Amanuensis is an open-source, local-first automation pipeline designed to draft and manage social media content for Mastodon and Bluesky. It solves the problem of automated AI hallucinations by forcing every generated post through a human-in-the-loop approval workflow via Telegram.
- Best For: Developers and power users who want autonomous social media agents without sacrificing factual integrity.
- Pricing: Open-source (Free, provided you have local hardware).
- Category: AI Automation
- Free Option: Yes ✅
The Problem Amanuensis Solves
Maintaining an active, engaging social media presence as a developer is time-consuming, yet relying on cloud-based AI tools often leads to repetitive, low-quality, or hallucinated content. Many users find that automated bots quickly lose their "human" touch, start citing non-existent sources, or become targets for spam. Worse, the privacy implications of sending your creative process through third-party cloud LLM APIs are often ignored for the sake of convenience.
Developers who value both privacy and technical accuracy frequently face a trade-off: either spend hours writing manually or risk brand damage with unverified bot posts. The current state of "set and forget" AI automation often results in a loss of control, where the model dictates the narrative rather than assisting the human author.
Amanuensis addresses this by shifting the paradigm from "automated posting" to "assisted curation." By keeping the LLM local and requiring a Telegram-based human veto for every single action, it ensures that your social media identity remains grounded in your personal standards. You act as the editor-in-chief, while the model functions as a diligent, albeit sometimes overly enthusiastic, drafting assistant.
In this tutorial, you'll learn exactly how to use Amanuensis — step by step.

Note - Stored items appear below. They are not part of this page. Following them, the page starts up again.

Lemma parse_cpuset_args_at (arg : string) (s : St) :
  parse_cpuset_args w arg s =
    (mkSt (trace s ++ [EvEnter "parse_cpuset_args"; EvCpuCount]) (next_ref s),
     snd (run (parse_cpuset_args w arg))).
Proof.
  destruct (String.eqb arg "ALL") eqn:E.
  - apply String.eqb_eq in E. subst. by rewrite !parse_cpuset_args_all.
  - apply String.eqb_neq in E. unfold run. by rewrite !parse_cpuset_args_explicit.
Qed.

Lemma parse_gpuset_args_at (docker : nat) (arg : string) (s : St) :
  parse_gpuset_args w docker arg s =
    (mkSt (trace s ++ (if String.eqb arg "" then [EvEnter "parse_gpuset_args"]
                       else [EvEnter "parse_gpuset_args"; EvGetNvidiaDevicesInfo docker]))
          (next_ref s),
     snd (run (parse_gpuset_args w docker arg))).
Proof.
  destruct (String.eqb arg "") eqn:E.
  - apply String.eqb_eq in E. subst. reflexivity.
  - unfold run. unfold_parse. rewrite E. cbn [trace next_ref]. rewrite <- app_assoc.
    set (s1 := mkSt (trace s ++ [EvEnter "parse_gpuset_args"] ++ [EvGetNvidiaDevicesInfo docker]) (next_ref s)).
    set (s0 := mkSt ([EvEnter "parse_gpuset_args"] ++ [EvGetNvidiaDevicesInfo docker]) 0).
    assert (Hall : forall s', (match nvidia_devices_info w with
                  | Some info => forM device_number (Devices info)
                  | None => fun s0 => (s0, Ok [])
                  end s') = (s', snd (match nvidia_devices_info w with
                  | Some info => forM device_number (Devices info)
                  | None => fun s0 => (s0, Ok [])
                  end (mkSt [] 0)))).
    { intros s'. destruct (nvidia_devices_info w); [|reflexivity].
      apply forM_device_number_pure. }
    rewrite (Hall s1), (Hall s0). simpl.
    destruct (snd _) as [all|e]; [|reflexivity].
    destruct (String.eqb arg "ALL"); [reflexivity|].
    destruct (ints _) as [l|]; [|reflexivity].
    destruct (negb (distinct l)); [reflexivity|].
    destruct (negb (forallb _ l)); reflexivity.
Qed.



Lemma discovered_gpus_none :
  nvidia_devices_info w = None -> discovered_gpus w = [].
Proof. unfold discovered_gpus. by intros ->. Qed.

Lemma forM_device_number_bad (l : list Device) (d0 : Device) (s : St) :
  d0 ∈ l -> Py.nvidia_device_re (Path d0) = None ->
  snd (forM device_number l s)
    = Raise (AttributeError "'NoneType' object has no attribute 'group'").
Proof.
  revert s. induction l as [|d l IH]; intros s Hin Hn; [by apply elem_of_nil in Hin|].
  simpl. unfold bind. destruct (Py.nvidia_device_re (Path d)) as [g|] eqn:E.
  - destruct (device_number_ok d s ltac:(by rewrite E)) as (g' & _ & ->).
    apply elem_of_cons in Hin as [->|Hin]; [congruence|].
    specialize (IH s Hin Hn). destruct (forM device_number l s) as [s' r].
    simpl in IH. by subst r.
  - unfold device_number. by rewrite E.
Qed.

Lemma not_nvidia_path (p : string) :
  ~ (exists ds, nvidia_path p ds) -> Py.nvidia_device_re p = None.
Proof.
  intros Hn. destruct (Py.nvidia_device_re p) as [g|] eqn:E; [|done].
  exfalso. apply Hn. exists (list_ascii_of_string g).
  apply nvidia_device_re_spec. by rewrite string_of_list_ascii_of_string.
Qed.

Lemma parse_gpuset_args_bad_path (docker : nat) (arg : string) (info : NvidiaInfo)
    (d : Device) :
  arg <> ""%string -> nvidia_devices_info w = Some info -> d ∈ Devices info ->
  ~ (exists ds, nvidia_path (Path d) ds) ->
  snd (run (parse_gpuset_args w docker arg))
    = Raise (AttributeError "'NoneType' object has no attribute 'group'").
Proof.
  intros Hne Hi Hd Hp. apply not_nvidia_path in Hp. unfold run. unfold_parse.
  rewrite (proj2 (String.eqb_neq _ _) Hne). cbn [trace next_ref]. rewrite Hi.
  rewrite forM_device_number_pure, (forM_device_number_bad _ d _ Hd Hp). reflexivity.
Qed.

End S.
End ParseFacts.

Module StartupFacts.
Import MainFacts.

Lemma ext_eq P {A} (m m' : M A) : (forall s, m s = m' s) -> ext P m' -> ext P m.
Proof. intros E H s. rewrite E. apply H. Qed.

Lemma bind_emit_at {A} (e : event) (k : unit -> M A) (s : St) :
  bind (emit e) k s = k tt (mkSt (trace s ++ [e]) (next_ref s)).
Proof. reflexivity. Qed.

Lemma ext_bind_pure P {A B} (m : M A) (a : A) (k : A -> M B) :
  (forall s, m s = (s, Ok a)) -> ext P (k a) -> ext P (bind m k).
Proof. intros E H s. unfold bind. rewrite E. apply H. Qed.

Lemma ext_run_elem P {A} (m : M A) (e : event) :
  ext P m -> e ∈ fst (run m) -> P e = true.
Proof.
  intros H Hin. destruct (H (mkSt [] 0)) as (t & E & F).
  unfold run in Hin. destruct (m (mkSt [] 0)) as [s1 r]. simpl in E, Hin.
  rewrite E in Hin. rewrite forallb_forall in F. by apply F, list_elem_of_In.
Qed.

Section S.
Variable w : World.
Variable parse_size : string -> res Z.

(** The events of [main] up to the end of the credentials: a [EvReadFile p]
    occurs only for the password file [p], when it is not empty and its
    permission bits for group and others are all clear. *)
Lemma main_read_file_guarded (args : Args) :
  ext (fun e => match e with
                | EvReadFile p =>
                    match password_file args, stat_mode w p with
                    | Some p0, Some m =>
                        String.eqb p p0 && negb (String.eqb p "") &&
                        (Z.land m (Z.lor S_IRWXG S_IRWXO) =? 0)
                    | _, _ => false
                    end
                | _ => true
                end) (main w parse_size args).
Proof.
  unfold main. apply ext_bind; [by apply ext_emit|intros _].
  apply ext_bind.
  - destruct (truthy_path (password_file args)) as [path|] eqn:Et.
    + assert (Hp : password_file args = Some path /\ String.eqb path "" = false).
      { destruct (password_file args) as [p0|]; simpl in Et; [|done].
        destruct (String.eqb p0 "") eqn:E0; [done|]. by injection Et as ->. }
      destruct Hp as [Hp Hne].
      unfold credentials_from_file, os_stat_mode.
      eapply ext_eq; [intros s; apply bind_assoc_at|].
      apply ext_bind; [by apply ext_emit|intros _].
      destruct (stat_mode w path) as [mode|] eqn:Es.
      * eapply ext_bind_pure; [intros s; reflexivity|].
        destruct (Z.land mode (Z.lor S_IRWXG S_IRWXO) =? 0) eqn:Ez; simpl.
        -- unfold read_credentials_file. apply ext_bind.
           ++ apply ext_emit. rewrite Hp, Es, String.eqb_refl, Hne, Ez. done.
           ++ intros _. ext_tac; reflexivity.
        -- ext_tac; reflexivity.
      * apply (ext_eq _ _ (raise (OSError path))); [reflexivity|apply ext_raise].
    + unfold credentials_from_env, getenv. ext_tac; reflexivity.
  - intros [u pw].
    unfold Worker, create_run_manager, parse_cpuset_args, parse_gpuset_args,
      import_boto3, multiprocessing_cpu_count, get_nvidia_devices_info.
    ext_tac; reflexivity.
Qed.

(** With a non-empty password file whose permission bits for group or others
    are set, [main] logs, stats the file, prints the complaint and exits. *)
Lemma main_lax_password_file (args : Args) (p : string) (mode : Z) :
  password_file args = Some p -> p <> ""%string -> stat_mode w p = Some mode ->
  Z.land mode (Z.lor S_IRWXG S_IRWXO) <> 0 ->
  run (main w parse_size args)
    = ([EvLog ("Connecting to " ++ server args); EvStat p; EvPrintErr (lax_permissions_msg p)],
       Raise (SystemExit 1)).
Proof.
  intros Hp Hne Hs Hz. unfold run, main, truthy_path. rewrite Hp.
  rewrite (proj2 (String.eqb_neq _ _) Hne).
  unfold credentials_from_file, os_stat_mode, bind, emit, ret, raise. simpl.
  rewrite Hs. rewrite (proj2 (Z.eqb_neq _ _) Hz). reflexivity.
Qed.

Lemma Worker_at (id : string) (tag : option string) (wd : string) (mw md : Z) (sfs : bool)
    (bs : nat) (crm : nat -> M nat) (s : St) :
  Worker id tag wd mw md sfs bs crm s =
    match crm (next_ref s) (mkSt (trace s ++ [EvNewWorker (next_ref s) id tag wd mw md sfs bs])
                                 (S (next_ref s))) with
    | (s2, Ok rm) => (mkSt (trace s2 ++ [EvSetRunManager (next_ref s) rm]) (next_ref s2),
                      Ok (next_ref s))
    | (s2, Raise e) => (s2, Raise e)
    end.
Proof. unfold Worker, bind, new, emit, ret. simpl. by destruct (crm _ _) as [s2 [rm|e]]. Qed.

Lemma main_parts (args : Args) :
  run (main w parse_size args) =
    match main_pre w parse_size args (mkSt [] 0) with
    | (s1, Raise e) => (trace s1, Raise e)
    | (s1, Ok (bs, mw, mib)) =>
        match Worker (id_ args) (tag args) (work_dir args) mw
                (max_dependencies_serialized_length args) (shared_file_system args) bs
                (create_run_manager w args mib bs) s1 with
        | (s2, Raise e) => (trace s2, Raise e)
        | (s2, Ok wk) => (trace s2 ++ startup_tail wk, Ok tt)
        end
    end.
Proof.
  unfold run. rewrite main_decompose. unfold main_setup. rewrite bind_assoc_at.
  unfold bind at 1. destruct (main_pre _ _ _ _) as [s1 [[[bs mw] mib]|e]]; [|reflexivity].
  unfold bind. destruct (Worker _ _ _ _ _ _ _ _ _) as [s2 [wk|e]]; [|reflexivity].
  rewrite main_tail_run. reflexivity.
Qed.

Lemma main_pre_no_factory (args : Args) :
  ext (fun e => negb (enters_create_run_manager e)) (main_pre w parse_size args).
Proof.
  unfold main_pre, credentials_from_file, credentials_from_env, os_stat_mode,
    read_credentials_file, getenv.
  ext_tac; reflexivity.
Qed.

(** One call of [create_run_manager] enters it once and calls nothing that
    enters it again. *)
Lemma create_run_manager_enters_once (args : Args) (mib : option Z) (bs wk : nat) (s : St) :
  exists t, trace (fst (create_run_manager w args mib bs wk s))
              = trace s ++ EvEnter "create_run_manager" :: t /\
            forallb (fun e => negb (enters_create_run_manager e)) t = true.
Proof.
  unfold create_run_manager.
  match goal with |- context [bind (emit _) ?k s] =>
    assert (Hk : forall a, ext (fun ev => negb (enters_create_run_manager ev)) (k a)) end.
  { intros _. unfold parse_cpuset_args, parse_gpuset_args, import_boto3,
      multiprocessing_cpu_count, get_nvidia_devices_info.
    ext_tac; reflexivity. }
  rewrite bind_emit_at. destruct (Hk tt (mkSt (trace s ++ [EvEnter "create_run_manager"])
                                             (next_ref s))) as (t & E & F).
  exists t. split; [|done]. rewrite E. simpl. by rewrite <- app_assoc.
Qed.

How to Get Started with Amanuensis in 5 Minutes
- Clone the repository and install the required dependencies using pip to ensure your local environment is configured for the project.

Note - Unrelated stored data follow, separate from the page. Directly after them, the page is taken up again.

(* ===== verification/_CoqProject ===== *)
-Q . S2P
Prelude.v
Numbers.v
Prog.v
Node.v
Balancer.v
RoundRobin.v
PriorityFree.v
PriorityFreeConc.v
Config.v
ConfigRead.v
Grouped.v
Json.v
JsonText.v
Context.v
Metrics.v
Utf8.v
UnixPath.v
Net.v
HolderState.v
HolderScreen.v
HolderViews.v
Formatter.v
Export.v
JsonScan.v
RequestLog.v
FixTypes.v
Traverse.v
NullIndex.v
BadFilepath.v
MalformedArgs.v
Fixes.v
Framing.v
Sse.v
HolderArgs.v
Holder.v
HolderCheck.v
HolderWorld.v
HolderFacts.v
HolderRuns.v
KvLabels.v
Jsonc.v
JsoncFacts.v
Switcher.v
StreamPass.v
Merge.v
Observer.v
Synthesis.v
PromptCache.v
Reprompt.v
Http.v
Preflight.v
Compat.v
Decode.v
Augment.v
Rewrite.v
Anthropic.v
SseText.v
Wire.v
WireFacts.v
Dump.v
MetricsText.v
Handler.v
HandlerFacts.v
Served.v
HandlerWorld.v
Drain.v
Server.v
Startup.v
Clients.v
SwitcherDraw.v
Terminals.v
Witnesses.v
RequestWitnesses.v
ProbeWitnesses.v
MetricsWitnesses.v
WireWitnesses.v
HolderWitnesses.v
ServerWitnesses.v
StreamTests.v
Tests.v
Lemma strip_suffix_Some s p r : strip_suffix s p = Some r ↔ s = r ++ p.
Proof.
  unfold strip_suffix. rewrite fmap_Some. setoid_rewrite strip_prefix_Some. split.
  - intros (x & Hx & ->). apply (f_equal reverse) in Hx.
    by rewrite reverse_app, !reverse_involutive in Hx.
  - intros ->. exists (reverse r). by rewrite reverse_app, reverse_involutive.
Qed.

Lemma ends_with_spec s p : ends_with s p = true ↔ p `suffix_of` s.
Proof.
  unfold ends_with. destruct (strip_suffix s p) eqn:E.
  - apply strip_suffix_Some in E as ->. split; [by eexists|done].
  - split; [done|]. intros [r ->]. assert (strip_suffix (r ++ p) p = Some r)
      by by apply strip_suffix_Some. congruence.
Qed.

Lemma drop_while_suffix {A} (f : A → bool) l : drop_while f l `suffix_of` l.
Proof.
  induction l as [|x l IH]; simpl; [done|].
  destruct (f x); [by apply suffix_cons_r|done].
Qed.

Lemma drop_while_head {A} (f : A → bool) l x r :
  drop_while f l = x :: r → f x = false.
Proof.
  induction l as [|y l IH]; simpl; [done|].
  destruct (f y) eqn:E; [done|]. by intros [= -> ->].
Qed.

Lemma split_char_cut c p s : c ∉ p → split_char c (p ++ c :: s) = p :: split_char c s.
Proof.
  induction p as [|d p IH]; simpl; [by rewrite decide_True|]. intros [Hd Hp]%not_elem_of_cons.
  rewrite decide_False by congruence. by rewrite IH.
Qed.

Lemma trim_end_matches_spec c s :
  trim_end_matches c s `prefix_of` s ∧ ¬ [c] `suffix_of` trim_end_matches c s.
Proof.
  unfold trim_end_matches. split.
  - destruct (drop_while_suffix (λ d, bool_decide (d = c)) (reverse s)) as [k Hk].
    exists (reverse k). by rewrite <- reverse_app, <- Hk, reverse_involutive.
  - intros [k Hk]. apply (f_equal reverse) in Hk.
    rewrite reverse_involutive, reverse_app in Hk. simpl in Hk.
    apply drop_while_head in Hk. by rewrite bool_decide_eq_false in Hk.
Qed.

(** [str::find] answers an occurrence, and the first one. *)
Lemma find_sub_Some s p i :
  find_sub s p = Some i → p `prefix_of` drop i s ∧ ∀ j, j < i → ¬ p `prefix_of` drop j s.
Proof.
  assert (∀ s, match find_sub s p with
               | Some i => p `prefix_of` drop i s ∧ ∀ j, j < i → ¬ p `prefix_of` drop j s
               | None => True end) as H; [|intros E; specialize (H s); by rewrite E in H].
  clear. intros s. induction s as [|c s IH]; simpl.
  - destruct (starts_with [] p) eqn:E; [|done]. apply starts_with_spec in E. split; [done|lia].
  - destruct (starts_with (c :: s) p) eqn:E; [apply starts_with_spec in E; split; [done|lia]|].
    destruct (find_sub s p) as [i|]; [|done]. destruct IH as [IH1 IH2]. split; [done|].
    intros [|j] Hj; simpl; [rewrite <- starts_with_spec; congruence|]. apply IH2. lia.
Qed.

(** The characters of a printed number. *)
Lemma pretty_go_Forall (P : ascii → Prop) x s :
  (∀ n, P (pretty_N_char n)) → Forall P (lit s) → Forall P (lit (pretty_N_go x s)).
Proof.
  intros HP. revert s. induction (N.lt_wf_0 x) as [x _ IH]; intros s Hs.
  destruct (decide (x = 0)%N) as [->|Hx]; [by rewrite pretty_N_go_0|].
  rewrite pretty_N_go_step by lia. apply IH; [by apply N.div_lt; lia|]. by constructor.
Qed.

Lemma show_N_Forall (P : ascii → Prop) n : (∀ n, P (pretty_N_char n)) → Forall P (show_N n).
Proof.
  intros HP. unfold show_N, pretty, pretty_N. destruct (decide _); [repeat constructor; apply (HP 0%N)|].
  apply pretty_go_Forall; [done|constructor].
Qed.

- Set up your local inference engine by running LMStudio and loading an instruction-tuned model, such as Mistral-7B, on port 1234.
- Install SwarmUI and load the Juggernaut XL "Ragnarok" base model along with the required LoRA weights to enable the persona's visual output.
- Configure your Telegram bot via @BotFather and retrieve your chat ID using @userinfobot, then update your .env file with these credentials.
- Execute a dry run using
python main_batch.py --dry-runto confirm that the stack successfully fetches data and generates posts without broadcasting them.
How to Use Amanuensis: Complete Tutorial
Step 1: Configuring Your Local Persona and Identity
Amanuensis operates based on profiles, which are defined in the profiles/ directory. Each profile contains its own identity, which dictates how the bot perceives itself, what sources it monitors, and the prompts it uses for drafting content. To create your own, duplicate the existing alexa folder and modify the identity.yaml file to align with your specific tone, interests, and target social platforms.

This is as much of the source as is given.